The "architect" of the A4 and A5 chips is leaving Apple

  Jim Keller, the man who developed within Apple the A4/A5/A5X chips found in the iPad, iPhone 4, iPad 2, iPhone 4S and iPad 3, left company to join AMD. There he will work under the command of Mark Papermaster, a former Apple engineer who was fired by the company after the start of the Antennagate scandal, which focused on the problem of the iPhone 4 terminal losing signal if the lower left side is covered. For Apple, the loss could prove to be important in the future because in the iPhone 5 a chip developed by Keller will surely be implemented, but in the iPad 4 the development process continues.

Keller was most recently a director in the platform architecture group at Apple focusing on mobile products, where he architected several generations of mobile processors, including the chip families found in millions of Apple iPads, iPhones, iPods and Apple TVs.

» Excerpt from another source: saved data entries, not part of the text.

(** *** Audio that waits for the user *)

Lemma track_subscribed env kind w :
  exists button events,
    onTrackSubscribed env kind w
    = (Resolve tt,
       staged w
         {| roomRef := roomRef (ctl w); isCreatingRef := isCreatingRef (ctl w);
            hasSessionRef := hasSessionRef (ctl w);
            audioElementsRef :=
              audioElementsRef (ctl w)
              ++ match kind, audioRefCurrent env with
                 | audio, Some _ => [AudioTag]
                 | _, _ => []
                 end;
            isConnected := isConnected (ctl w);
            showAudioEnableButton := button |}
         (rooms w) events).
Proof.
  destruct w as [[rr cr hs ae ic sb] rs st im rm lg tm]. unfold staged.
  destruct kind.
  - exists sb, []. cbn. now rewrite !app_nil_r.
  - cbv [onTrackSubscribed mbind mret M_bind M_ret bind ret gets modify emit
         onCtl setAudioElementsRef setShowAudioEnableButton].
    destruct (audioRefCurrent env) as [[]|].
    2:{ exists sb, []. cbn. now rewrite !app_nil_r. }
    cbn [ctl rooms sessionStorage isMounted room log timers roomRef
         isCreatingRef hasSessionRef audioElementsRef isConnected
         showAudioEnableButton].
    destruct (onPlay env) as [[]|e].
    + do 2 eexists. reflexivity.
    + destruct e as [m t| | | |name]; try (do 2 eexists; cbn;
        rewrite <- app_assoc; reflexivity).
      destruct (String.eqb name "NotAllowedError") eqn:Hname.
      * apply String.eqb_eq in Hname. subst name. do 2 eexists. cbn.
        rewrite <- app_assoc. reflexivity.
      * assert (Hother :
          forall (A : Type) (a b : A),
            match name with
            | "NotAllowedError" => a
            | _ => b
            end = b).
        { intros A a b. apply String.eqb_neq in Hname.
          repeat (let c := fresh "c" in
                  destruct name as [|c name]; [reflexivity|];
                  destruct c as [[|] [|] [|] [|] [|] [|] [|] [|]];
                  try reflexivity).
          destruct name; [congruence | reflexivity]. }
        do 2 eexists. cbn. rewrite Hother. cbn. rewrite <- app_assoc.
        reflexivity.
Qed.

Lemma subscribed_elements tracks :
  forall w,
    let w' := subscribed tracks w in
    audioElementsRef (ctl w')
    = audioElementsRef (ctl w) ++ repeat AudioTag (audioTracks tracks)
    /\ roomRef (ctl w') = roomRef (ctl w)
    /\ isConnected (ctl w') = isConnected (ctl w)
    /\ hasSessionRef (ctl w') = hasSessionRef (ctl w)
    /\ isCreatingRef (ctl w') = isCreatingRef (ctl w)
    /\ rooms w' = rooms w
    /\ timers w' = timers w.
Proof.
  induction tracks as [|[env kind] rest IH]; intros w.
  - cbn. rewrite app_nil_r. now repeat split.
  - cbn [subscribed].
    destruct (track_subscribed env kind w) as (button & events & ->).
    cbn [snd].
    destruct (IH (staged w
                    {| roomRef := roomRef (ctl w);
                       isCreatingRef := isCreatingRef (ctl w);
                       hasSessionRef := hasSessionRef (ctl w);
                       audioElementsRef :=
                         audioElementsRef (ctl w)
                         ++ match kind, audioRefCurrent env with
                            | audio, Some _ => [AudioTag]
                            | _, _ => []
                            end;
                       isConnected := isConnected (ctl w);
                       showAudioEnableButton := button |}
                    (rooms w) events))
      as (H1 & H2 & H3 & H4 & H5 & H6 & H7).
    cbv zeta in *. rewrite H1, H2, H3, H4, H5, H6, H7. cbn.
    repeat split. unfold audioTracks. cbn.
    destruct kind; [now rewrite app_nil_r|].
    destruct (audioRefCurrent env); cbn; now rewrite <- ?app_assoc, ?app_nil_r.
Qed.

(** An audio track that finds no [<audio>] element in the page is let go. *)
Lemma track_without_element env w :
  audioRefCurrent env = None ->
  onTrackSubscribed env audio w = (Resolve tt, w).
Proof. intros H. unfold onTrackSubscribed. now rewrite H. Qed.

Lemma enableAudio_plays env w :
  enableAudio env w
  = (Resolve tt,
     staged w
       {| roomRef := roomRef (ctl w); isCreatingRef := isCreatingRef (ctl w);
          hasSessionRef := hasSessionRef (ctl w);
          audioElementsRef := audioElementsRef (ctl w);
          isConnected := isConnected (ctl w);
          showAudioEnableButton := false |}
       (rooms w)
       ((if audioContextSuspended env
         then ResumeAudioContext
              :: complaint "Failed to resume AudioContext:" (onResume env)
         else [])
        ++ map (fun _ => PlayAudio) (audioElementsRef (ctl w))
        ++ flat_map (fun _ => complaint "Failed to play audio element:"
                                (onPlay env))
             (audioElementsRef (ctl w)))).
Proof.
  assert (Hplay : forall elements w0,
             forEach (fun _ : AudioElement => emit PlayAudio) elements w0
             = (Resolve tt,
                staged w0 (ctl w0) (rooms w0) (map (fun _ => PlayAudio) elements))).
  { induction elements as [|x rest IH]; intros [c rs st im rm lg tm].
    - unfold staged. cbn. now rewrite app_nil_r.
    - cbn [forEach]. unfold Eff.bind at 1. unfold emit at 1, modify. cbn.
      rewrite IH. unfold staged. cbn. now rewrite <- app_assoc. }
  assert (Hplayed : forall elements w0,
             forEach (fun _ : AudioElement => audioPlayed env) elements w0
             = (Resolve tt,
                staged w0 (ctl w0) (rooms w0)
                  (flat_map (fun _ => complaint "Failed to play audio element:"
                                        (onPlay env)) elements))).
  { induction elements as [|x rest IH]; intros [c rs st im rm lg tm].
    - unfold staged. cbn. now rewrite app_nil_r.
    - cbn [forEach flat_map]. unfold Eff.bind at 1.
      unfold audioPlayed at 1, tryCatch, await, emit, modify.
      destruct (onPlay env) as [[]|e]; cbn [complaint app];
        rewrite IH; unfold staged; cbn; now rewrite <- ?app_assoc. }
  destruct w as [[rr cr hs ae ic sb] rs st im rm lg tm].
  cbv [enableAudio mbind mret M_bind M_ret bind ret gets modify emit onCtl
       setShowAudioEnableButton tryCatch call await].
  destruct (audioContextSuspended env); [destruct (onResume env) as [[]|e]|];
    cbn [ctl audioElementsRef]; rewrite Hplay; unfold staged;
    cbn [ctl rooms sessionStorage isMounted room log timers roomRef
         isCreatingRef hasSessionRef audioElementsRef isConnected
         showAudioEnableButton];
    rewrite Hplayed; unfold staged; cbn; now rewrite <- ?app_assoc.
Qed.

Prior to Apple, Keller was vice president of design for PA Semi, a fabless semiconductor design firm specializing in low-power mobile processors that was acquired by Apple in 2008. While there, he led the team responsible for building a powerful networking System on a Chip (SoC) and its integrated PowerPC processor. Keller previously worked at SiByte(R) and Broadcom as chief architect for a line of scalable, MIPS-based network processors that supported 1Gig networking interfaces, PCI and other control functions. Before Broadcom, he spent several years at AMD, playing an instrumental role on the design team responsible for the groundbreaking AMD Athlon(TM) 64 and AMD Opteron(TM) 64 processors, which featured the world's first native x86-64 bit architecture.

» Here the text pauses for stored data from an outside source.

(** * PPO single-device recipe: a shallow embedding of
      [recipes/ppo_full_finetune_single_device.py]

    The recipe object is a record threaded through a state-and-exception
    monad; Python integers are [Z] with Python's floor division and
    modulo (both raise [ZeroDivisionError] on a zero divisor); tensors
    are lists (rank 1) and lists of rows (rank 2); tensor entries are
    rationals, which idealise the floating-point arithmetic of the
    tensor library; the four models, the generation primitive and the
    loss are collaborators passed as parameters; the sequence helpers
    that the recipe imports from [torchtune.rlhf] and
    [torchtune.training] are a record of functions, with an instance
    modelled from the specification. *)

From Stdlib Require Import ZArith QArith Lia.
From stdpp Require Import base option list gmap.

Close Scope Q_scope.
Open Scope Z_scope.

(** ** Python primitives *)

Inductive exn :=
| ValueError | RuntimeError | ZeroDivisionError
| KeyError | TypeError | IndexError.

#[global] Instance exn_eq_dec : EqDecision exn.
Proof. solve_decision. Defined.

Module Py.

Definition result (A : Type) : Type := exn + A.

Definition is_raise {A} (r : result A) : Prop :=
  match r with inl _ => True | inr _ => False end.

(** [a // b] *)
Definition floordiv (a b : Z) : result Z :=
  if decide (b = 0) then inl ZeroDivisionError else inr (a / b).

(** [a % b] *)
Definition mod_ (a b : Z) : result Z :=
  if decide (b = 0) then inl ZeroDivisionError else inr (a mod b).
(** * Huffman tree codec and stream compressor: util.py

    A shallow embedding of [read_tree], [decode_byte], [decompress],
    [write_tree] and [compress] from [util.py], together with models of the
    two modules the file imports ([bitio] and [huffman]). *)

From Stdlib Require Import ZArith List Lia.
From Stdlib.Strings Require Import Byte.
From stdpp Require Import base option list gmap.
Import ListNotations.

Local Open Scope Z_scope.

(** ** Exceptions and outcomes

    Python calls either return a value or raise.  The recursive reader and
    the [while True] loops are defined with a fuel argument, so running out
    of fuel is a third outcome; the totality lemmas below show it never
    happens for the entry points.  [RecursionError] is what the interpreter
    raises when a call would exceed its recursion limit; only the functions
    that count frames ([read_tree_frames] and its callers) raise it. *)

Inductive exn : Type :=
| EOFError
| KeyError (key : Z)
| RecursionError.

Inductive outcome (A : Type) : Type :=
| Ok (a : A)
| Raise (e : exn)
| OutOfFuel.

Arguments Ok {A} a.
Arguments Raise {A} e.
Arguments OutOfFuel {A}.

#[global] Instance outcome_ret : MRet outcome := fun A a => Ok a.
#[global] Instance outcome_bind : MBind outcome := fun A B k m =>
  match m with
  | Ok a => k a
  | Raise e => Raise e
  | OutOfFuel => OutOfFuel
  end.
#[global] Instance outcome_fmap : FMap outcome := fun A B f m =>
  match m with
  | Ok a => Ok (f a)
  | Raise e => Raise e
  | OutOfFuel => OutOfFuel
  end.

(** ** bitio: bit-granular reader and writer over byte streams *)

Module bitio.

(** Modelled from the spec: the module [bitio] is imported by util.py but is
    not part of the sources.  The spec gives its interface ([readbit],
    [readbits], [writebit], [writebits], [flush] over a byte stream, an
    end-of-data signal on exhaustion, zero padding of the final partial
    byte on flush) and asks for one fixed bit order; most significant bit
    first is used here. *)
Definition byte_bits (a : byte) : list bool :=
  let '(b0, (b1, (b2, (b3, (b4, (b5, (b6, b7))))))) := Byte.to_bits a in
  [b7; b6; b5; b4; b3; b2; b1; b0].

(** Modelled from the spec: the byte made of eight bits, most significant
    first (the inverse of [byte_bits]); [x00] for any other length. *)
Definition bits_byte (l : list bool) : byte :=
  match l with
  | [b7; b6; b5; b4; b3; b2; b1; b0] =>
      Byte.of_bits (b0, (b1, (b2, (b3, (b4, (b5, (b6, b7)))))))
  | _ => x00
  end.

(** Modelled from the spec: a reader holds the bytes not yet fetched from
    the underlying stream and the bits of the current byte not yet
    delivered. *)
Record BitReader : Type := mkBitReader {
  r_input : list byte;
  r_bits : list bool
}.

(** Modelled from the spec: [bitio.BitReader(stream)]. *)
Definition new_reader (input : list byte) : BitReader :=
  {| r_input := input; r_bits := [] |}.

(** Modelled from the spec: [readbit() -> 0|1], failing with the end-of-data
    signal when the stream is exhausted. *)
Definition readbit (r : BitReader) : outcome (bool * BitReader) :=
  match r_bits r with
  | b :: bits => Ok (b, {| r_input := r_input r; r_bits := bits |})
  | [] =>
      match r_input r with
      | [] => Raise EOFError
      | a :: rest =>
          match byte_bits a with
          | b :: bits => Ok (b, {| r_input := rest; r_bits := bits |})
          | [] => Raise EOFError
          end
      end
  end.

(** Modelled from the spec: [readbits(n) -> unsigned n-bit value], the bits
    read one at a time and shifted in from the right; same failure mode. *)
Fixpoint readbits_acc (n : nat) (v : Z) (r : BitReader) : outcome (Z * BitReader) :=
  match n with
  | O => Ok (v, r)
  | S n' =>
      '(b, r') ← readbit r;
      readbits_acc n' (Z.lor (Z.shiftl v 1) (Z.b2z b)) r'
  end.

Definition readbits (n : nat) (r : BitReader) : outcome (Z * BitReader) :=
  readbits_acc n 0 r.

(** Modelled from the spec: a writer holds the bytes already handed to the
    underlying stream and the bits of the partial byte; [w_flushes] counts
    the calls of [flush] (a ghost field, the stream never sees it). *)
Record BitWriter : Type := mkBitWriter {
  w_output : list byte;
  w_bits : list bool;
  w_flushes : nat
}.

(** Modelled from the spec: [bitio.BitWriter(stream)] on an empty stream. *)
Definition new_writer : BitWriter :=
  {| w_output := []; w_bits := []; w_flushes := O |}.

(** Modelled from the spec: [writebit(bit)]; a byte is handed to the stream
    as soon as its eight bits are there. *)
Definition writebit (bit : bool) (w : BitWriter) : BitWriter :=
  let bits := w_bits w ++ [bit] in
  if (length bits =? 8)%nat
  then {| w_output := w_output w ++ [bits_byte bits]; w_bits := [];
          w_flushes := w_flushes w |}
  else {| w_output := w_output w; w_bits := bits; w_flushes := w_flushes w |}.

(** Modelled from the spec: [writebits(value, n)], the [n] low bits of
    [value], most significant first. *)
Fixpoint writebits (value : Z) (n : nat) (w : BitWriter) : BitWriter :=
  match n with
  | O => w
  | S n' => writebits value n' (writebit (Z.testbit value (Z.of_nat n')) w)
  end.

(** Modelled from the spec: [flush()] pads the final partial byte with 0
    bits and hands it to the stream; nothing is written when no bit is
    pending. *)
Definition flush (w : BitWriter) : BitWriter :=
  match w_bits w with
  | [] => {| w_output := w_output w; w_bits := []; w_flushes := S (w_flushes w) |}
  | bits =>
      {| w_output := w_output w ++ [bits_byte (bits ++ repeat false (8 - length bits))];
         w_bits := []; w_flushes := S (w_flushes w) |}
  end.

(** The bits a stream of bytes stands for. *)
Definition stream_bits (bs : list byte) : list bool :=
  concat (map byte_bits bs).

(** The bits a reader has still to deliver. *)
Definition pending (r : BitReader) : list bool :=
  r_bits r ++ stream_bits (r_input r).

(** The bits written so far, the partial byte included. *)
Definition written (w : BitWriter) : list bool :=
  stream_bits (w_output w) ++ w_bits w.

End bitio.

Import bitio.

(** ** huffman: the tree model and the encoding table *)

Module huffman.

(** Modelled from the spec: the classes [huffman.TreeLeaf] (with field
    [value], [None] for the end of message) and [huffman.TreeBranch] (with
    fields [left] and [right]) are not part of the sources. *)
Inductive tree : Type :=
| TreeLeaf (value : option Z)
| TreeBranch (left right : tree).

(** Modelled from the spec: [huffman.make_encoding_table] is not part of the
    sources.  The table maps each concrete symbol to the left(0)/right(1)
    path from the root to its leaf; the end-marker leaf gets no entry. *)
Fixpoint table_from (t : tree) (path : list bool) (table : gmap Z (list bool))
  : gmap Z (list bool) :=
  match t with
  | TreeLeaf None => table
  | TreeLeaf (Some s) => <[s := path]> table
  | TreeBranch l r =>
      table_from r (path ++ [true]) (table_from l (path ++ [false]) table)
  end.

Definition make_encoding_table (t : tree) : gmap Z (list bool) :=
  table_from t [] ∅.

End huffman.

Import huffman.

(** ** util.py *)

(** [read_tree(bitreader)]: the recursion is on the stream, so it is given
    fuel; [read_tree] supplies one more than the number of pending bits.
    This is the function when the interpreter never runs out of frames;
    [read_tree_frames] below counts them. *)
Fixpoint read_tree_fuel (fuel : nat) (bitreader : BitReader)
  : outcome (tree * BitReader) :=
  match fuel with
  | O => OutOfFuel
  | S fuel' =>
      '(first_bit, r1) ← readbit bitreader;
      if first_bit : bool then
        '(leftsub, r2) ← read_tree_fuel fuel' r1;
        '(rightsub, r3) ← read_tree_fuel fuel' r2;
        Ok (TreeBranch leftsub rightsub, r3)
      else
        '(second_bit, r2) ← readbit r1;
        if second_bit : bool then
          '(value, r3) ← readbits 8 r2;
          Ok (TreeLeaf (Some value), r3)
        else
          Ok (TreeLeaf None, r2)
  end.

Definition read_tree (bitreader : BitReader) : outcome (tree * BitReader) :=
  read_tree_fuel (S (length (pending bitreader))) bitreader.

(** [decode_byte(tree, bitreader)]: the [while] loop descends one node per
    round, so it is structural on the node.  [EOFError], the only
    exception [readbit] raises, is caught and breaks out of the loop;
    leaving the loop without [return] yields [None]. *)
Fixpoint decode_byte (node : tree) (bitreader : BitReader)
  : option Z * BitReader :=
  match node with
  | TreeLeaf _ => (None, bitreader)
  | TreeBranch node_left node_right =>
      match readbit bitreader with
      | Ok (bit, r') =>
          let node' := if bit : bool then node_right else node_left in
          match node' with
          | TreeLeaf value => (value, r')
          | TreeBranch _ _ => decode_byte node' r'
          end
      | _ => (None, bitreader)
      end
  end.

(** [decompress(compressed, uncompressed)]: the decode loop, with fuel for
    the [while True]; it ends when [decode_byte] yields [None]. *)
Fixpoint decompress_loop (fuel : nat) (tree : tree) (reading : BitReader)
    (Target : BitWriter) : outcome BitWriter :=
  match fuel with
  | O => OutOfFuel
  | S fuel' =>
      let '(val, reading') := decode_byte tree reading in
      match val with
      | None => Ok Target
      | Some v => decompress_loop fuel' tree reading' (writebits v 8 Target)
      end
  end.

(** The writer [Target] when [decompress] returns. *)
Definition decompress_run (compressed : list byte) : outcome BitWriter :=
  let reading := new_reader compressed in
  '(tree, reading') ← read_tree reading;
  Target ← decompress_loop (S (length (pending reading'))) tree reading' new_writer;
  Ok (flush Target).

(** The bytes [decompress] leaves in the stream [uncompressed]. *)
Definition decompress (compressed : list byte) : outcome (list byte) :=
  w_output <$> decompress_run compressed.

(** [bitreader.readbit()] when [frames] more calls may be open: the call
    takes one frame. *)
Definition readbit_frames (frames : nat) (r : BitReader)
  : outcome (bool * BitReader) :=
  match frames with
  | O => Raise RecursionError
  | S _ => readbit r
  end.

(** [bitreader.readbits(n)] when [frames] more calls may be open: the call
    takes one frame and, when there is a bit to read, its call of [readbit]
    one more. *)
Definition readbits_frames (frames : nat) (n : nat) (r : BitReader)
  : outcome (Z * BitReader) :=
  match frames with
  | O => Raise RecursionError
  | S inner =>
      match n, inner with
      | S _, O => Raise RecursionError
      | _, _ => readbits n r
      end
  end.

(** [read_tree(bitreader)] under the recursion limit of the interpreter:
    [frames] is the number of calls that may still be open, this one
    included.  Each nested call of [read_tree] takes one frame, so that the
    recursion is structural in [frames].  [read_tree] above is the same
    function when the frames never run out. *)
Fixpoint read_tree_frames (frames : nat) (bitreader : BitReader)
  : outcome (tree * BitReader) :=
  match frames with
  | O => Raise RecursionError
  | S inner =>
      '(first_bit, r1) ← readbit_frames inner bitreader;
      if first_bit : bool then
        '(leftsub, r2) ← read_tree_frames inner r1;
        '(rightsub, r3) ← read_tree_frames inner r2;
        Ok (TreeBranch leftsub rightsub, r3)
      else
        '(second_bit, r2) ← readbit_frames inner r1;
        if second_bit : bool then
          '(value, r3) ← readbits_frames inner 8 r2;
          Ok (TreeLeaf (Some value), r3)
        else
          Ok (TreeLeaf None, r2)
  end.

(** [decompress] when [limit] frames are left for its call of [read_tree].
    The other calls of [decompress] nest at most three deep below it
    ([writebits], [writebit] and what it calls), which fits whenever
    [read_tree] has returned a tree that has a symbol to write; only
    [read_tree] nests without bound. *)
Definition decompress_run_frames (limit : nat) (compressed : list byte)
  : outcome BitWriter :=
  let reading := new_reader compressed in
  '(tree, reading') ← read_tree_frames limit reading;
  Target ← decompress_loop (S (length (pending reading'))) tree reading' new_writer;
  Ok (flush Target).

Definition decompress_frames (limit : nat) (compressed : list byte)
  : outcome (list byte) :=
  w_output <$> decompress_run_frames limit compressed.

(** [write_tree(tree, bitwriter)]. *)
Fixpoint write_tree (tree : tree) (bitwriter : BitWriter) : BitWriter :=
  match tree with
  | TreeBranch node_left node_right =>
      write_tree node_right (write_tree node_left (writebit true bitwriter))
  | TreeLeaf None => writebit false (writebit false bitwriter)
  | TreeLeaf (Some value) =>
      writebits value 8 (writebit true (writebit false bitwriter))
  end.

(** [for v in value: Target.writebit(v)]. *)
Definition write_code (value : list bool) (Target : BitWriter) : BitWriter :=
  fold_left (fun w v => writebit v w) value Target.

  The chips of the A series developed by Apple enter in performance others in the same category and are extremely close in performance, in the real world, to the quads implemented in Android smartphones and tablets. Apple managed to develop very powerful hardware for its terminals, Keller was a key man in the company's gears, but now others will take his place and I hope they will do at least as good a job.